Segment Start: Dataset excerpts

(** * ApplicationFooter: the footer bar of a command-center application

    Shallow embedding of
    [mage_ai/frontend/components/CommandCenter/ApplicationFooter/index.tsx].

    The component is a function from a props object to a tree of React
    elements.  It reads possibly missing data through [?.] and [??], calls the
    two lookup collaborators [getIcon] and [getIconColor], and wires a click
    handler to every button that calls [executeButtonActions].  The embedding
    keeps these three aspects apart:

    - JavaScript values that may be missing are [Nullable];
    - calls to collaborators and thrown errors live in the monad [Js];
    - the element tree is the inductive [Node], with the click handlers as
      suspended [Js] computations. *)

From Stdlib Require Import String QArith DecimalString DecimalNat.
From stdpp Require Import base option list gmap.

Segment End: Dataset excerpts
Segment Start: Dataset excerpts

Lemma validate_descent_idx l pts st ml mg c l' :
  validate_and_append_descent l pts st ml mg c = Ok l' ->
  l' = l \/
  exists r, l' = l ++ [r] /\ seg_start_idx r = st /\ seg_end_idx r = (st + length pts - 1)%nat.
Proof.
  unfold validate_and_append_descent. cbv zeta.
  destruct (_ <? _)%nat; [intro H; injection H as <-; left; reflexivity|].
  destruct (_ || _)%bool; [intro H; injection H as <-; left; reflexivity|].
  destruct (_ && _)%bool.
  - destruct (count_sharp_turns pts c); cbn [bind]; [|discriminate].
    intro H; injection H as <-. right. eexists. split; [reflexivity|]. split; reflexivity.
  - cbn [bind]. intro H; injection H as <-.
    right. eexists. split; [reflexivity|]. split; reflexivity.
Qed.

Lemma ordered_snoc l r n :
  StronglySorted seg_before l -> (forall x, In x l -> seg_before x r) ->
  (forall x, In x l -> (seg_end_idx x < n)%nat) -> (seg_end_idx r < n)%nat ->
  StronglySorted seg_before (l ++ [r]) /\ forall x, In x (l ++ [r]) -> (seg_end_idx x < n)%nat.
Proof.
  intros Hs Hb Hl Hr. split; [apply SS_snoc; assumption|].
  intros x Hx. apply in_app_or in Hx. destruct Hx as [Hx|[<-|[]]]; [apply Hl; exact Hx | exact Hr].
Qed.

Segment End: Dataset excerpts
Segment Start: Dataset excerpts

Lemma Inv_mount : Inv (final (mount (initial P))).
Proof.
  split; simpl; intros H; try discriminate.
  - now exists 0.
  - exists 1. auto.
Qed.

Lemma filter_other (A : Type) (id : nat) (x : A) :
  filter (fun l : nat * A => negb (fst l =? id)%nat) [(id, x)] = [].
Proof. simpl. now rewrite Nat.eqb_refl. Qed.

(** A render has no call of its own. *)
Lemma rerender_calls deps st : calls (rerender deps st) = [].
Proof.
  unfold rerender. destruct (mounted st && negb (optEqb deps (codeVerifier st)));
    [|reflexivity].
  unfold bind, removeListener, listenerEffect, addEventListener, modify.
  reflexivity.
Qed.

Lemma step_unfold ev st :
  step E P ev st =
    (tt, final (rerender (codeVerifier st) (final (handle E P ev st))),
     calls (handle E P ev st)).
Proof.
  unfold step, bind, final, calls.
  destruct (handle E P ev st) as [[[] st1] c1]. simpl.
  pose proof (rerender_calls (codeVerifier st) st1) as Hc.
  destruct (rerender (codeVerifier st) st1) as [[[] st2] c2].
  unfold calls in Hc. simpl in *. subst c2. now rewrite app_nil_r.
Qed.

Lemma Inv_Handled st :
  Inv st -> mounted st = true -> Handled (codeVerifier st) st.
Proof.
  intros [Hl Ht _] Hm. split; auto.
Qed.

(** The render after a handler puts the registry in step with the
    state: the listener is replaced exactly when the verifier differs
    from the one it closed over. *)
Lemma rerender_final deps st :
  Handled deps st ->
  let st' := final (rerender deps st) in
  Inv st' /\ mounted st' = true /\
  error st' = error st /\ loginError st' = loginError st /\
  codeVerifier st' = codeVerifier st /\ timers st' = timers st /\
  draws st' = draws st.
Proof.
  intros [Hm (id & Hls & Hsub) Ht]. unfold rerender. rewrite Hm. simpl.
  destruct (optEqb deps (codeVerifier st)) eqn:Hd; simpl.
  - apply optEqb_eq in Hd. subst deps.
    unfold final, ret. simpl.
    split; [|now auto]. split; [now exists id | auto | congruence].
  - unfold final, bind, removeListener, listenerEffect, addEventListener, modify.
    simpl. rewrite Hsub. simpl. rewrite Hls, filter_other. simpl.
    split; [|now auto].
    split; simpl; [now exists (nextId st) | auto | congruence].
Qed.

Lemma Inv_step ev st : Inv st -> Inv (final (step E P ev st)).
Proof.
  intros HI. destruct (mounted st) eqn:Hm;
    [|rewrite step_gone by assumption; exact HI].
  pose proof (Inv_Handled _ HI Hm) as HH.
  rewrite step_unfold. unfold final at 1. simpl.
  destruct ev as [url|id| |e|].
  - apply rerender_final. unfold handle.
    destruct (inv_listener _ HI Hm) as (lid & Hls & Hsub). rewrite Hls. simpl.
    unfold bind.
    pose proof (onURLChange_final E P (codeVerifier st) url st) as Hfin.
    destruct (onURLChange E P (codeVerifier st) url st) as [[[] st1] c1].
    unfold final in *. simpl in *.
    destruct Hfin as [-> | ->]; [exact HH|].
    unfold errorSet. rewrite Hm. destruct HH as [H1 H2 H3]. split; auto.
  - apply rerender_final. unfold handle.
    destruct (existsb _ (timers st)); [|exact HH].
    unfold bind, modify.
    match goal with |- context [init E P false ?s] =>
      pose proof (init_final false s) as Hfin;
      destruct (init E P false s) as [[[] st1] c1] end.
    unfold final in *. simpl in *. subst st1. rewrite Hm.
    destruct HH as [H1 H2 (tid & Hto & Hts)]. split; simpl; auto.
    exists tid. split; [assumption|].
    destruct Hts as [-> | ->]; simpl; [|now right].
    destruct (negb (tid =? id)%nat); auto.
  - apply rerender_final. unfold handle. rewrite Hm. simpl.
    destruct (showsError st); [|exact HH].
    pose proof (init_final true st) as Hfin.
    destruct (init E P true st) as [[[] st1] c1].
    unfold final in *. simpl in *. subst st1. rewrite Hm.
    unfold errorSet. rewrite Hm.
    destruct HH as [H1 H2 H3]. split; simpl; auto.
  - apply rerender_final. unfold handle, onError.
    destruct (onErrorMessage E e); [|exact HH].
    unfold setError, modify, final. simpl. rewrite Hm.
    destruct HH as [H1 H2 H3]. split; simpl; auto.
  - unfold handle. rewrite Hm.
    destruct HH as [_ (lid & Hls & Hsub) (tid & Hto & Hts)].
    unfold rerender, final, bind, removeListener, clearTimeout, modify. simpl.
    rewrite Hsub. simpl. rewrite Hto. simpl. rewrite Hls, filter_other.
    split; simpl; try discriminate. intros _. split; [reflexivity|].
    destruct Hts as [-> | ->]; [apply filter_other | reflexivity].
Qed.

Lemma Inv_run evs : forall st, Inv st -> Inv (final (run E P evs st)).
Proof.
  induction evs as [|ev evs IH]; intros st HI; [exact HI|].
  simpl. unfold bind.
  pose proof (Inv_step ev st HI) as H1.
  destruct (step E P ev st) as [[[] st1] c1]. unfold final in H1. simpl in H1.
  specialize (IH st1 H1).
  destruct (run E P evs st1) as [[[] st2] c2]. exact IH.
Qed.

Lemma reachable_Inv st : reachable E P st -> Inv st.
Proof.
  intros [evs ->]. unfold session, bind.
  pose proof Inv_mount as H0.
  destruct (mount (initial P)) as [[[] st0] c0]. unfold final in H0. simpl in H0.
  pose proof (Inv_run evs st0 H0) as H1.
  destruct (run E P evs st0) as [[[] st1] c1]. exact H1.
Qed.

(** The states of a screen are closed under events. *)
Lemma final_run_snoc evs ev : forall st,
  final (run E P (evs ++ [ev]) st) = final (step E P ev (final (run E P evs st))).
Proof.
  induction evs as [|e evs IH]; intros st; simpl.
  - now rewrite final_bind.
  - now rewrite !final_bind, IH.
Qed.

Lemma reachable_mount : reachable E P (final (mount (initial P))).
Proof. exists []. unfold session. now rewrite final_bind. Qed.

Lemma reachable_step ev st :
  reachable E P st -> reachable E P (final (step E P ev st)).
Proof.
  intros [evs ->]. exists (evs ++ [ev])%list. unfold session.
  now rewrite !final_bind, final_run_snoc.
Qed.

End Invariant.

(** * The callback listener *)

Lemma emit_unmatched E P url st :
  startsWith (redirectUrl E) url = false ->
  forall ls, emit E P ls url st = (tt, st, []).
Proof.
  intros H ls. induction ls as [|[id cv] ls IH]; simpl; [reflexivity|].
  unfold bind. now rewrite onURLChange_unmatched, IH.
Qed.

Segment End: Dataset excerpts

• [To do] The expected output is each line of the records above that includes the word "eexists".

• [Answer section]
    intro H; injection H as <-. right. eexists. split; [reflexivity|]. split; reflexivity.
    right. eexists. split; [reflexivity|]. split; reflexivity.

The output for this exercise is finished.